→ **Work order**
Set down exactly the lines of the listing below, please, beginning with the first and ending with the line that holds "(** The loop of [save_chunks], from".
BEGIN
(** The file name of chunk number [i] (from 0) of [base_name]. *)
Definition chunk_filename (base_name : string) (i : nat) : string :=
  base_name +:+ "_chunk_" +:+ Py.str_of_nat (i + 1) +:+ ".mp3".

(** The loop of [save_chunks], from position [i] on. *)
Fixpoint save_chunks_loop (self : Processor) (base_name : string) (i : nat)
    (chunks : list (list Frame)) (chunk_paths : list string)
  : @M World (list string) :=
  match chunks with
  | [] => ret chunk_paths
  | chunk :: rest =>
      let chunk_path :=
        PyStr.path_join (temp_dir self) (chunk_filename base_name i) in
      lift (export chunk chunk_path "mp3" "128k") ;;;
      save_chunks_loop self base_name (S i) rest (chunk_paths ++ [chunk_path])
  end.

(** [AudioProcessor.save_chunks] *)
Definition save_chunks (self : Processor) (chunks : list (list Frame))
    (base_filename : string) : @M World (list string) :=
  let chunk_paths := [] in
  let base_name := fst (PyStr.splitext base_filename) in
  save_chunks_loop self base_name 0 chunks chunk_paths.

(** [AudioProcessor.process_file] *)
Definition process_file (self : Processor) (file : option UploadedFile)
    (progress_callback : option (@Callback World))
  : @M World (list Frame * list string * AudioInfo) :=
  notify progress_callback (1 # 10) "Validating file..." ;;;
  let '((is_valid, message), file) := validate_audio_file file in
  if negb is_valid then raise message
  else
    notify progress_callback (3 # 10) "Loading audio file..." ;;;
    match file with
    | None => raise "'NoneType' object has no attribute 'name'"
    | Some file =>
        audio <- load_audio self file ;;
        let audio_info := get_audio_info audio in
        notify progress_callback (5 # 10) "Analyzing audio..." ;;;
        chunk_paths <-
          (if Audio.MAX_CHUNK_SIZE <? size_bytes audio_info then
             notify progress_callback (6 # 10) "Chunking large file..." ;;;
             match Audio.chunk_audio_by_size audio Audio.MAX_CHUNK_SIZE with
             | Some chunks => save_chunks self chunks (name file)
             | None => raise "range() arg 3 must not be zero"
             end
           else
             notify progress_callback (6 # 10) "Saving audio..." ;;;
             save_chunks self [audio] (name file)) ;;
        notify progress_callback (1 # 1) "Processing complete!" ;;;
        ret (audio, chunk_paths, audio_info)
    end.

(** An element of [results['processed']]. *)
Record Processed := mkProcessed {
  entry_filename : string;
  entry_audio : list Frame;
  entry_chunk_paths : list string;
  entry_info : AudioInfo;
}.

(** An element of [results['failed']]. *)
Record Failed := mkFailed {
  failed_filename : string;
  failed_error : string;
}.

(** The dictionary returned by [process_batch_files]. *)
Record BatchResults := mkBatchResults {
  processed : list Processed;
  failed : list Failed;
  batch_total_duration : Q;
}.

(** [file.name] on an entry of the list of files: an entry that is [None]
    has no attribute [name]. *)
Definition get_name (file : option UploadedFile) : @M World string :=
  match file with
  | Some file => ret (name file)
  | None => raise "'NoneType' object has no attribute 'name'"
  end.

(** The [try] block of the loop of [process_batch_files] at position [i].
    The arguments of the call of the placeholder are evaluated before the
    call, and only when there is a placeholder. *)
Definition process_batch_try (processor : Processor)
    (progress_placeholder : option (@Callback World)) (total : nat) (i : nat)
    (file : option UploadedFile) (results : BatchResults)
  : @M World BatchResults :=
  match progress_placeholder with
  | Some _ =>
      filename <- get_name file ;;
      notify progress_placeholder (fraction_of (i + 1) total)
        ("Processing " +:+ filename +:+ " (" +:+ Py.str_of_nat (i + 1)
           +:+ "/" +:+ Py.str_of_nat total +:+ ")")
  | None => ret tt
  end ;;;
  r <- process_file processor file None ;;
  let '(audio, chunk_paths, audio_info) := r in
  filename <- get_name file ;;
  ret {| processed :=
           processed results
             ++ [{| entry_filename := filename;
                    entry_audio := audio;
                    entry_chunk_paths := chunk_paths;
                    entry_info := audio_info |}];
         failed := failed results;
         batch_total_duration :=
           (batch_total_duration results + duration_minutes audio_info)%Q |}.

(** The [except] block of the loop: it reads [file.name] as well. *)
Definition process_batch_except (file : option UploadedFile)
    (results : BatchResults) (e : string) : @M World BatchResults :=
  filename <- get_name file ;;
  ret {| processed := processed results;
         failed :=
           failed results
             ++ [{| failed_filename := filename; failed_error := e |}];
         batch_total_duration := batch_total_duration results |}.

(** The loop of [process_batch_files], from position [i] on.  An entry of
    [files] is an uploaded file or [None]. *)
Fixpoint process_batch_loop (processor : Processor)
    (progress_placeholder : option (@Callback World)) (total : nat) (i : nat)
    (files : list (option UploadedFile)) (results : BatchResults)
  : @M World BatchResults :=
  match files with
  | [] => ret results
  | file :: rest =>
      results <-
        try_except
          (process_batch_try processor progress_placeholder total i file results)
          (process_batch_except file results) ;;
      process_batch_loop processor progress_placeholder total (S i) rest results
  end.

(** [process_batch_files]; the first step is the constructor of
    [AudioProcessor]. *)
Definition process_batch_files (files : list (option UploadedFile))
    (progress_placeholder : option (@Callback World)) : @M World BatchResults :=
  temp_dir <- lift mkdtemp ;;
  let processor := {| temp_dir := temp_dir |} in
  let results := {| processed := []; failed := []; batch_total_duration := 0 |} in
  process_batch_loop processor progress_placeholder (length files) 0 files
    results.

End Processor.
End Upload.

(** ** Timestamps in order *)

Module Timing.
Section Ordered.

Import Transcription.
Context {num : Type} `{PyOrdered num}.

(** The segments start in nondecreasing order. *)
Definition starts_sorted (segs : list (@Segment num)) : Prop :=
  StronglySorted (fun a b => num_le (seg_start a) (seg_start b)) segs.

(** A chunk whose segments, if it has any, start in nondecreasing order
    between 0 and the duration that the chunk reports. *)
Definition well_timed (chunk : @PyDict num (@Segment num)) : Prop :=
  get_segments chunk = []
  \/ exists d,
       get_duration chunk = Some d
       /\ starts_sorted (get_segments chunk)
       /\ Forall (fun s => num_le num_zero (seg_start s) /\ num_le (seg_start s) d)
                 (get_segments chunk).

End Ordered.
End Timing.

(** ** A backend that records its calls *)

Module CallLog.
Section Logged.

Import Transcription.
Context {num : Type} {World : Type}.
Variable open_rb : string -> World -> Result unit * World.
Variable create : Params -> World -> Result (@Response num) * World.

(** The world paired with the list of the keyword arguments of every call
    of the backend so far. *)
Definition logged_open (path : string) (w : World * list Params)
  : Result unit * (World * list Params) :=
  let '(r, w') := open_rb path (fst w) in (r, (w', snd w)).

Definition logged_create (p : Params) (w : World * list Params)
  : Result (@Response num) * (World * list Params) :=
  let '(r, w') := create p (fst w) in (r, (w', snd w ++ [p])).

(** A callback of the plain world, run in the world with the record. *)
Definition logged_callback (f : @Callback World)
  : @Callback (World * list Params) :=
  fun fraction message w =>
    let '(r, w') := f fraction message (fst w) in (r, (w', snd w)).

(** The calls recorded in a state. *)
Definition calls (st : @State (World * list Params)) : list Params :=
  snd (world st).

End Logged.
End CallLog.

(** ** A file system in memory *)

Module MemFS.
Section Mem.

Import Transcription.
Context {Frame : Type}.

(** What a path holds: the bytes of an upload, or the audio written by an
    export with its format and bitrate. *)
Inductive Stored :=
| Uploaded (data : list Byte.byte)
| Encoded (audio : list Frame) (format bitrate : string).

(** The decoder of uploads. *)
Variable decode : list Byte.byte -> Result (list Frame).

Definition mem_mkdtemp (dir : string) (fs : gmap string Stored)
  : Result string * gmap string Stored :=
  (Ok dir, fs).

Definition mem_write (path : string) (data : list Byte.byte)
    (fs : gmap string Stored) : Result unit * gmap string Stored :=
  (Ok tt, <[path := Uploaded data]> fs).

Definition mem_from_mp3 (path : string) (fs : gmap string Stored)
  : Result (list Frame) * gmap string Stored :=
  match fs !! path with
  | Some (Uploaded data) => (decode data, fs)
  | Some (Encoded audio _ _) => (Ok audio, fs)
  | None => (Raise ("No such file or directory: " +:+ path), fs)
  end.

Definition mem_export (audio : list Frame) (path format bitrate : string)
    (fs : gmap string Stored) : Result unit * gmap string Stored :=
  (Ok tt, <[path := Encoded audio format bitrate]> fs).

(** The audio of the export stored at a path. *)
Definition stored_audio (fs : gmap string Stored) (path : string)
  : option (list Frame) :=
  match fs !! path with
  | Some (Encoded audio _ _) => Some audio
  | _ => None
  end.

End Mem.
End MemFS.

(** ** Concrete inputs *)

Module Examples.
Import Transcription.

(** A successful chunk result as the runner stamps it. *)
Definition chunk_success (i : nat) (txt : string) (dur : option Z)
    (segs : list (@Segment Z)) : PyDict (@Segment Z) :=
  {| success := Some true; text := Some txt; language := Some (Some "en");
     duration := Some dur; segments := Some segs;
     file_path := Some ("chunk_" +:+ Py.str_of_nat (i + 1) +:+ ".mp3");
     chunk_index := Some i; error := None; total_chunks := None;
     successful_chunks := None; failed_chunks := None;
     total_duration := None; chunk_errors := None |}.

(** A failed chunk result as the runner stamps it. *)
Definition chunk_failure {S} (i : nat) (msg : string) : @PyDict Z S :=
  {| success := Some false; error := Some ("Error: " +:+ msg);
     file_path := Some ("chunk_" +:+ Py.str_of_nat (i + 1) +:+ ".mp3");
     chunk_index := Some i; text := None; language := None;
     duration := None; segments := None; total_chunks := None;
     successful_chunks := None; failed_chunks := None;
     total_duration := None; chunk_errors := None |}.

Definition seg (a b : Z) (txt : string) : @Segment Z :=
  {| seg_start := a; seg_end := b; seg_text := txt |}.


(** The second of three chunks failed. *)
Definition middle_failed : list (PyDict (@Segment Z)) :=
  [ chunk_success 0 "one" (Some 300) [seg 0 10 "one"];
    chunk_failure 1 "timeout";
    chunk_success 2 "three" (Some 120) [seg 0 10 "three"] ].


(** Two successes listed against their indices. *)
Definition swapped : list (PyDict (@Segment Z)) :=
  [ chunk_success 1 "b" (Some 7) [seg 0 3 "b"];
    chunk_success 0 "a" (Some 5) [seg 0 2 "a"] ].

Definition all_failed : list (PyDict (@Segment Z)) :=
  [ chunk_failure 0 "timeout"; chunk_failure 1 "bad audio" ].

(** A world that plays a script: each call of the backend consumes the
    next outcome; files always open; the callback always returns. *)
Definition Script := list (Result (@Response Z)).

Definition open_ok (path : string) (w : Script) : Result unit * Script :=
  (Ok tt, w).

Definition scripted_create (p : Params) (w : Script)
  : Result (@Response Z) * Script :=
  match w with
  | outcome :: rest => (outcome, rest)
  | [] => (Raise "no response", [])
  end.

Definition quiet : @Callback Script := fun _ _ w => (Ok tt, w).

(** A callback that raises on every call. *)
Definition raising : @Callback Script :=
  fun _ _ w => (Raise "observer failed", w).

Definition service : Service :=
  {| model := "whisper-1"; prompt_context := None |}.

Definition verbose_response (txt : string) (dur : Z) (segs : list (@Segment Z))
  : @Response Z :=
  {| resp_text := Some txt; resp_str := txt; resp_language := Some (Some "en");
     resp_duration := Some dur; resp_segments := Some segs |}.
END
→ **Response to this exercise**
(** The file name of chunk number [i] (from 0) of [base_name]. *)
Definition chunk_filename (base_name : string) (i : nat) : string :=
  base_name +:+ "_chunk_" +:+ Py.str_of_nat (i + 1) +:+ ".mp3".

(** The loop of [save_chunks], from position [i] on. *)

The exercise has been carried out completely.